To learn more about our expeditions, Penguins in Antarctica, and other wildlife encounters, follow us on Instagram, where we regularly interview our expert guides about their knowledge of Antarctica. To learn more about Jean Paul and his photography, you can visit his Instagram to learn more and view his nature photography.

Birdwatching Guidelines

During an Antarctic expedition, on land or sea, you may find incredible concentrations of birds. Here are some guidelines to take into consideration when encountering these migratory and home-based birds during your trip.

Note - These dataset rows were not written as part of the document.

(** * The log_helper worker of rspamd: wire frames, the read callback and
      the fan-out to Lua handlers.

    Shallow embedding of [src/log_helper.c].  The C code is modelled in a
    small state-and-error monad over a [world] that holds what the worker
    touches: the Lua value stack, the Lua engine behind [lua_pcall], the
    log, the libevent registration of the read event and the system calls
    issued so far. *)

From Stdlib Require Import String ZArith List Lia Bool.
From Stdlib Require Import Strings.Byte.
Import ListNotations.
Local Open Scope Z_scope.

(** ** Machine integers and raw memory *)

Module Mem.

Inductive byte_order := LittleEndian | BigEndian.

(** [size_t] arithmetic wraps modulo 2^64, [guint32] modulo 2^32. *)
Definition size_t (z : Z) : Z := z mod 2 ^ 64.
Definition guint32 (z : Z) : Z := z mod 2 ^ 32.

(** Two's complement reading of a [w]-bit pattern. *)
Definition to_signed (w z : Z) : Z :=
  if z <? 2 ^ (w - 1) then z else z - 2 ^ w.

Fixpoint le_uint (bs : list byte) : Z :=
  match bs with
  | [] => 0
  | b :: tl => Z.of_N (Byte.to_N b) + 256 * le_uint tl
  end.

Definition host_uint (bo : byte_order) (bs : list byte) : Z :=
  match bo with
  | LittleEndian => le_uint bs
  | BigEndian => le_uint (rev bs)
  end.

(** [load m off len]: the [len] bytes of the object [m] at offset [off];
    [None] when the access leaves the object (undefined behaviour in C). *)
Definition load (m : list byte) (off len : Z) : option (list byte) :=
  if (0 <=? off) && (0 <=? len) && (off + len <=? Z.of_nat (length m))
  then Some (firstn (Z.to_nat len) (skipn (Z.to_nat off) m))
  else None.
(** * AccumulatingProcessor (mod.ts): a batch processor accumulating items by
    count, delay or size.

    The class is embedded as a state machine.  Its private fields [#all],
    [#current] and the batch objects they refer to form the [State]; the
    synchronous methods [process], [release] and [flush] are functions on that
    state; everything the JavaScript run time does later on behalf of the
    class (a timer firing, the promise of the processing function settling,
    the reactions chained with [then], [catch] and [finally]) is an [event]
    handled by [step].

    Thresholds and sizes are taken to be integers ([Z]), which are added and
    compared exactly; JavaScript does so as long as the sums stay within
    [2 ^ 53] in magnitude ([exact_sizes]).  [size.calculate] is taken to
    return a number for every item.  The processing function, which the
    constructor checks to be a function, and [size.calculate] do not call
    back into the processor.  When a timer fires, when the promise of a call
    of the processing function settles and when a thenable given as a result
    calls back is left open: each is an event that may come at any moment,
    or never. *)

From stdpp Require Import gmap list strings pretty.

#[local] Set Warnings "-clear-no-such-hyp".
Local Open Scope Z_scope.

(** ** JavaScript values seen by the result mapping *)

#[local] Unset Elimination Schemes.
Inductive value : Type :=
  | VUndefined
  | VNull
  | VBool (b : bool)
  | VNum (n : Z)
  | VStr (s : string)
  | VError (message : string)            (* an instance of Error *)
  | VArray (elements : list value)
  | VExotic (slots : list (value + value))
    (* an object whose indexed properties are data ([inl v]) or an accessor /
       proxy trap that throws ([inr e]) *)
  | VThenable (fate : value + value).
    (* a promise or another object with a [then] method, and what [then]
       does with its callbacks if it ever calls one: the first with a value
       ([inl v]) or the second with a reason ([inr e]) *)

#[local] Set Elimination Schemes.

(** [result instanceof Error] *)
Definition instanceof_Error (v : value) : bool :=
  match v with VError _ => true | _ => false end.

(** [results[index]]: the value read ([inl]) or the value thrown ([inr]).
    Strings are taken to hold one-unit characters only. *)
Definition get_index (results : value) (index : nat) : value + value :=
  match results with
  | VUndefined | VNull =>
      inr (VError "Cannot read properties of undefined or null")
  | VArray elements => inl (default VUndefined (elements !! index))
  | VExotic slots =>
      match slots !! index with
      | Some (inl v) => inl v
      | Some (inr e) => inr e
      | None => inl VUndefined
      end
  | VStr s =>
      inl (match String.get index s with
           | Some c => VStr (String c EmptyString)
           | None => VUndefined
           end)
  | VBool _ | VNum _ | VError _ | VThenable _ => inl VUndefined
  end.

(** State of a promise. *)
Inductive settlement : Type :=
  | Pending
  | Fulfilled (v : value)
  | Rejected (e : value).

  1. Walk slowly or simply sit and watch the animals.
  2. Avoid blocking ‘walkways’ in colonies and water entry and exit points. If parent birds are blocked from returning to their nests, increased predation of eggs and chicks by skuas and gulls may occur. In addition, parent birds will waste precious energy by avoiding human obstacles on their way to their nests or being displaced from the shortest access route.
  3. Take care in tussock grass where birds may be nesting, including in burrows under bare earth.
  4. Under no circumstances should ‘chumming’ (depositing fish guts or oil) occur to attract birds. Never feed wild birds.
  5. Later in the season, inquisitive chicks may approach closer than the recommended distance, it is important that the bird is in control of any interaction at all times.